[Stored items]

(** Subcommands have larger ids than their parents, option names are distinct. *)
Record entry_ok (bound id : Z) (e : ParserEntry) : Prop := {
  entry_id : 0 < id < bound;
  entry_options : NoDup (option_names e);
  entry_children n c : (n, c) ∈ children e -> id < c < bound;
}.

Definition store_ok (s : Store) : Prop := forall id e, parsers s !! id = Some e -> entry_ok (next s) id e.

(** An update that keeps what [entry_ok] speaks of. *)
Definition keeps (f : ParserEntry -> result ParserEntry CliError) : Prop :=
  forall e e', f e = Ok e' -> NoDup (option_names e) -> NoDup (option_names e') /\ children e' = children e.

Lemma mutate_ok p f s : keeps f -> store_ok s ->
  store_ok (mutate_parser p f s).2 /\ next (mutate_parser p f s).2 = next s.
Proof.
  intros Hf Hs. unfold mutate_parser. destruct (handle "CliParser" p) as [id|]; [|done].
  destruct (parsers s !! id) as [e|] eqn:E; [|done]. destruct (f e) as [e'|] eqn:Ef; [|done]. cbn [snd next].
  split; [|done]. intros j x. cbn [parsers next]. rewrite lookup_insert_Some. intros [[<- <-]|[_ Hj]]; [|by apply Hs].
  destruct (Hs id e E) as [Hi Ho Hc]. destruct (Hf e e' Ef Ho) as [Ho' Hc']. split; [done|done|]. by rewrite Hc'.
Qed.

Lemma update_first_names n f os os' : (forall o, name (f o) = name o) ->
  update_first n f os = Some os' -> name <$> os' = name <$> os.
Proof.
  intros Hf. revert os'. induction os as [|o os IH]; intros os'; cbn [update_first]; [done|].
  destruct (text_eqb _ _); [intros [= <-]; rewrite !fmap_cons, Hf; done|].
  destruct (update_first n f os) as [r|]; [|done]. intros [= <-]. rewrite !fmap_cons. f_equal. by apply IH.
Qed.

Lemma update_option_keeps n f : (forall o, name (f o) = name o) -> keeps (update_option n f).
Proof.
  intros Hf e e'. unfold update_option. destruct (update_first n f (options e)) as [os|] eqn:E; [|done].
  intros [= <-] H. split; [|done]. unfold option_names. cbn [set_options options].
  by rewrite (update_first_names _ _ _ _ Hf E).
Qed.

Lemma add_option_keeps spec : keeps (add_option spec).
Proof.
  intros e e'. unfold add_option. destruct (existsb _ _) eqn:E; [done|]. intros [= <-] H. split; [|done].
  unfold option_names in *. cbn [set_options options]. rewrite fmap_app. cbn. apply NoDup_app. split_and!; [done| |by apply NoDup_singleton].
  intros m Hm ->%list_elem_of_singleton. apply list_elem_of_fmap in Hm as (o & Eo & Ho).
  assert (existsb (fun o => text_eqb (name o) (name spec) ||
    (option_Z_eqb (short o) (short spec) && bool_decide (is_Some (short spec)))) (options e) = true) as E'; [|congruence].
  apply existsb_exists. exists o. split; [by apply list_elem_of_In|]. by rewrite (proj2 (text_eqb_spec (name o) (name spec))).
Qed.

Lemma with_text_ok {A} label v s (k : text -> result A CliError * Store) (P : Store -> Prop) :
  P s -> (forall t, P (k t).2) -> P (with_text label v s k).2.
Proof. intros H Hk. destruct v; [apply Hk|exact H]. Qed.

Lemma guarded_keeps (b : ParserEntry -> bool) err f : keeps f -> keeps (fun e => if b e then Err err else f e).
Proof. intros H e e'. destruct (b e); [done|apply H]. Qed.

(** The operations on one parser. *)
Definition fine (s : Store) (s' : Store) : Prop := store_ok s' /\ next s' = next s.

Lemma fine_refl s : store_ok s -> fine s s.
Proof. done. Qed.

Lemma fine_mutate p f s : store_ok s -> keeps f -> fine s (mutate_parser p f s).2.
Proof. intros H Hf. by apply mutate_ok. Qed.

Lemma setter_keeps f : (forall e, option_names (f e) = option_names e /\ children (f e) = children e) -> keeps (fun e => Ok (f e)).
Proof. intros Hf e e' [= <-] H. destruct (Hf e) as [-> ->]. done. Qed.

Ltac fine := repeat (apply with_text_ok; [by apply fine_refl|intros ?]);
  repeat case_match; try (by apply fine_refl); apply fine_mutate; [done|];
  repeat first [apply add_option_keeps | apply update_option_keeps; done | apply setter_keeps; done | apply guarded_keeps].

Lemma setters_fine op s : store_ok s ->
  match op with New _ | Copy _ | Drop _ | AddSubcommand _ _ _ _ => True | _ => fine s (run s op) end.
Proof.
  intros Hs. destruct op; try done; cbn [run];
    unfold mux_cli_parser_set_program, mux_cli_parser_set_about, mux_cli_parser_set_version,
      mux_cli_parser_set_response_files, mux_cli_parser_add_option, mux_cli_parser_set_option_parser,
      mux_cli_parser_set_option_env, mux_cli_parser_set_option_default, mux_cli_parser_set_option_multiple,
      mux_cli_parser_set_option_conflicts, mux_cli_parser_set_option_requires, mux_cli_parser_set_option_alias,
      mux_cli_parser_set_option_group, mux_cli_parser_add_positional; fine.
Qed.

Lemma entry_mono b b' id e : entry_ok b id e -> b <= b' -> entry_ok b' id e.
Proof. intros [Hi Ho Hc] Hb. split; [lia|done|]. intros n c H. specialize (Hc n c H). lia. Qed.

Lemma fresh_entry b id n a k : 0 < id < b -> entry_ok b id (mk_parser n a None [] [] [] false k).
Proof. intros H. split; [done|constructor|]. intros m c Hc. by apply elem_of_nil in Hc. Qed.

Lemma renamed_entry b id k e : entry_ok b id e -> entry_ok b id (with_names k e).
Proof. intros [? ? ?]. by split. Qed.

Lemma release_ok b fuel : forall id ps, (forall i e, ps !! i = Some e -> entry_ok b i e) ->
  forall i e, release_parser_reference fuel id ps !! i = Some e -> entry_ok b i e.
Proof.
  induction fuel as [|fuel IH]; intros id ps Hs; cbn [release_parser_reference]; [done|].
  destruct (ps !! id) as [e|] eqn:E; [|done]. destruct (_ =? 0).
  - assert (forall i x, delete id ps !! i = Some x -> entry_ok b i x) as Hd
      by (intros i x [_ H]%lookup_delete_Some; by apply Hs).
    revert Hd. generalize (delete id ps). induction (children e) as [|[n c] cs IHc]; intros ps' Hd; cbn [foldl]; [done|].
    apply IHc. by apply IH.
  - intros i x [[<- <-]|[_ H]]%lookup_insert_Some; [|by apply Hs]. apply renamed_entry. by apply Hs.
Qed.

Lemma subcommand_ok p n a allocated s : store_ok s -> 0 < next s < i64_max ->
  store_ok (mux_cli_parser_add_subcommand p n a allocated s).2 /\
  next s <= next (mux_cli_parser_add_subcommand p n a allocated s).2 <= next s + 1.
Proof.
  intros Hs Hn. unfold mux_cli_parser_add_subcommand.
  destruct (handle "CliParser" p) as [parent_id|]; [|by split; [|cbn; lia]].
  destruct n as [n|]; [|by split; [|cbn; lia]]. destruct a as [a|]; [|by split; [|cbn; lia]]. cbn [with_text].
  destruct (negb (is_name n)); [by split; [|cbn; lia]|]. unfold next_id.
  rewrite (proj2 (Z.eqb_neq (next s) i64_max)) by lia. cbn [parsers next].
  assert (forall i e, parsers s !! i = Some e -> entry_ok (next s + 1) i e) as Hs'
    by (intros i e H; eapply entry_mono; [by apply Hs|lia]).
  destruct (parsers s !! parent_id) as [parent|] eqn:Ep; [|split; [exact Hs'|cbn; lia]].
  destruct (existsb _ _); [split; [exact Hs'|cbn; lia]|].
  set (ps := <[next s := _]> _).
  assert (forall i e, ps !! i = Some e -> entry_ok (next s + 1) i e) as Hps.
  { intros i e. subst ps. intros [[<- <-]|[_ [[<- <-]|[_ H]]%lookup_insert_Some]]%lookup_insert_Some; [| |by apply Hs'].
    - apply fresh_entry. lia.
    - destruct (Hs parent_id parent Ep) as [Hi Ho Hc]. split; [lia|done|]. cbn [set_children children].
      intros m c [H|[= -> ->]%list_elem_of_singleton]%elem_of_app; [specialize (Hc m c H)|]; lia. }
  destruct allocated; (split; [|cbn; lia]); [done|]. intros i e. cbn [parsers next snd].
  intros [_ H]%lookup_delete_Some. destruct (ps !! parent_id) as [q|] eqn:Eq; [|by apply Hps].
  apply lookup_insert_Some in H as [[<- <-]|[_ H]]; [|by apply Hps].
  destruct (Hps _ _ Eq) as [Hi Ho Hc]. split; [done|done|]. cbn [set_children children]. intros m c Hin.
  apply (Hc m). apply list_elem_of_In in Hin. apply filter_In in Hin as [Hin _]. by apply list_elem_of_In.
Qed.

Lemma run_ok op s : store_ok s -> 0 < next s < i64_max ->
  store_ok (run s op) /\ next s <= next (run s op) <= next s + 1.
Proof.
  intros Hs Hn. pose proof (setters_fine op s Hs) as Hf.
  destruct op; cbv beta iota in Hf;
    lazymatch type of Hf with True => cbn [run] | _ => destruct Hf as [? ->]; split; [done|lia] end.
  - unfold mux_cli_parser_new, parser_value, next_id. rewrite (proj2 (Z.eqb_neq (next s) i64_max)) by lia. cbn [parsers next].
    destruct allocated; (split; [|cbn; lia]); intros i e; cbn [parsers next snd].
    + intros [[<- <-]|[_ H]]%lookup_insert_Some; [by apply fresh_entry; lia|]. eapply entry_mono; [by apply Hs|lia].
    + intros [_ [[<- <-]|[_ H]]%lookup_insert_Some]%lookup_delete_Some; [by apply fresh_entry; lia|].
      eapply entry_mono; [by apply Hs|lia].
  - unfold copy_parser. destruct (parsers s !! id) as [e|] eqn:E; (split; [|cbn; lia]); [|done]. intros i x. cbn [parsers next snd].
    intros [[<- <-]|[_ H]]%lookup_insert_Some; [|by apply Hs]. apply renamed_entry. by apply Hs.
  - split; [|cbn; lia]. intros i x. cbn [drop_parser parsers next]. apply release_ok. apply Hs.
  - by apply subcommand_ok.
Qed.

Lemma runs_ok ops s : store_ok s -> 0 < next s -> next s + Z.of_nat (length ops) <= i64_max ->
  store_ok (foldl run s ops) /\ 0 < next (foldl run s ops).
Proof.
  revert s. induction ops as [|op ops IH]; intros s Hs Hn Hl; [done|]. cbn [foldl length] in *.
  destruct (run_ok op s Hs) as [Hs' Hn']; [lia|]. apply IH; [done|lia|lia].
Qed.

Lemma initial_ok : store_ok initial.
Proof. intros id e H. cbn [initial parsers] in H. by rewrite lookup_empty in H. Qed.

Lemma parse_levels ps b fuel : (forall i e, ps !! i = Some e -> entry_ok b i e) -> forall id e args,
  ps !! id = Some e -> b - id <= Z.of_nat fuel -> parse_args file env_var apply_option_parser fuel ps e args <> Err OutOfFuel.
Proof.
  intros Hs. induction fuel as [|fuel IH]; intros id e args He Hf Hp.
  - destruct (Hs id e He) as [Hi _ _]. lia.
  - apply parse_args_fuel in Hp as (n & c & child & args' & Hin & Hc & Hp).
    destruct (Hs id e He) as [_ _ Hch]. specialize (Hch n c Hin). eapply IH; [exact Hc| |exact Hp]. lia.
Qed.

Lemma parse_unfold p args s m : mux_cli_parser_parse file env_var apply_option_parser p args s = m ->
  (exists e, m = Err e /\ e <> OutOfFuel) \/
  exists id e args', p = Some id /\ args = Some args' /\ parsers s !! id = Some e /\
    parse_args file env_var apply_option_parser (S (Z.to_nat (next s - id))) (parsers s) e args' = m.
Proof.
  intros <-. unfold mux_cli_parser_parse, handle. destruct p as [id|]; [|left; by eexists].
  destruct (0 <? id); [|left; by eexists]. destruct args as [args|]; [|left; by eexists]. cbn [result_bind].
  destruct (parsers s !! id) as [e|] eqn:E; [|left; by eexists]. right. by exists id, e, args.
Qed.

(** Parsing returns.  In any store that operations on parsers build, whatever
    options, subcommands and response files are declared and whatever the files hold,
    parsing a command line gives matches or an error of the program's own: the descent
    into subcommands ends, since a subcommand is always younger than its parser, and so
    does the expansion of response files that name each other. *)
Lemma cli_parse_returns (ops : list CliOp) (p : option Z) (args : option (list text)) :
  Z.of_nat (length ops) < i64_max ->
  mux_cli_parser_parse file env_var apply_option_parser p args (foldl run initial ops) <> Err OutOfFuel.
Proof.
  intros Hl Hp. destruct (runs_ok ops initial initial_ok) as [Hs Hn]; [done|cbn [initial next]; lia|].
  apply parse_unfold in Hp as [(e & [= <-] & He)|(id & e & args' & -> & -> & He & Hp)]; [done|].
  eapply parse_levels in Hp; [done|exact Hs|exact He|].
  destruct (Hs id e He) as [Hi _ _]. lia.
Qed.

(** C8: A successful parse respects the declarations.  In any store that operations
    build, when parsing gives matches, there are expanded arguments and what they say
    on the command line such that: only declared options have values; an option has
    the values given on the command line or, when there are none, the value of its
    environment variable or, when that is unset, its default, each passed through its
    callback; a required option has one; an option that is present conflicts with no
    other that is present and everything it requires is present; and every required
    positional is there. *)
Theorem cli_matches_declared (ops : list CliOp) (p : option Z) (args : option (list text)) (m : MatchesEntry) :
  Z.of_nat (length ops) < i64_max ->
  let s := foldl run initial ops in
  mux_cli_parser_parse file env_var apply_option_parser p args s = Ok m ->
  exists id e args0 args' st,
    p = Some id /\ parsers s !! id = Some e /\ args = Some args0 /\
    (if response_files e then expand_response_files file args0 = Ok args' else args' = args0) /\
    parse_argument_list e (parse_child (Z.to_nat (next s - id)) (parsers s)) args' (mk_state ∅ [] None None) false = Ok st /\
    m_positionals m = found st /\ m_subcommand m = subcommand st /\ m_subcommand_matches m = subcommand_matches st /\
    (forall n, is_Some (m_values m !! n) -> n ∈ option_names e) /\
    (forall o, o ∈ options e ->
       match raw_values (values st) o with
       | None => m_values m !! name o = None /\ required o = false
       | Some raws => (exists out, m_values m !! name o = Some out /\ normalized o raws out) /\
           Forall (fun c => m_values m !! c = None) (conflicts o) /\
           Forall (fun r => is_Some (m_values m !! r)) (requires o)
       end) /\
    (forall i n, positionals e !! i = Some (n, true) -> (i < length (m_positionals m))%nat).
Proof.
  intros Hl. cbv zeta. intros Hp. destruct (runs_ok ops initial initial_ok) as [Hs Hn]; [done|cbn [initial next]; lia|].
  apply parse_unfold in Hp as [(e & ? & ?)|(id & e & args0 & -> & -> & He & Hp)]; [done|].
  destruct (Hs id e He) as [_ Ho _]. apply parse_args_ok in Hp as (args' & st & Hp); [|done].
  by exists id, e, args0, args', st.
Qed.

End Sound.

> **WORK ITEM**: Nothing beyond the line containing "split; [|done]. intros" is to be output; the lines above, from the first one onward to that line, are to be transcribed exactly.

> **RESPONSE TO THIS TASK**:
(** Subcommands have larger ids than their parents, option names are distinct. *)
Record entry_ok (bound id : Z) (e : ParserEntry) : Prop := {
  entry_id : 0 < id < bound;
  entry_options : NoDup (option_names e);
  entry_children n c : (n, c) ∈ children e -> id < c < bound;
}.

Definition store_ok (s : Store) : Prop := forall id e, parsers s !! id = Some e -> entry_ok (next s) id e.

(** An update that keeps what [entry_ok] speaks of. *)
Definition keeps (f : ParserEntry -> result ParserEntry CliError) : Prop :=
  forall e e', f e = Ok e' -> NoDup (option_names e) -> NoDup (option_names e') /\ children e' = children e.

Lemma mutate_ok p f s : keeps f -> store_ok s ->
  store_ok (mutate_parser p f s).2 /\ next (mutate_parser p f s).2 = next s.
Proof.
  intros Hf Hs. unfold mutate_parser. destruct (handle "CliParser" p) as [id|]; [|done].
  destruct (parsers s !! id) as [e|] eqn:E; [|done]. destruct (f e) as [e'|] eqn:Ef; [|done]. cbn [snd next].
  split; [|done]. intros j x. cbn [parsers next]. rewrite lookup_insert_Some. intros [[<- <-]|[_ Hj]]; [|by apply Hs].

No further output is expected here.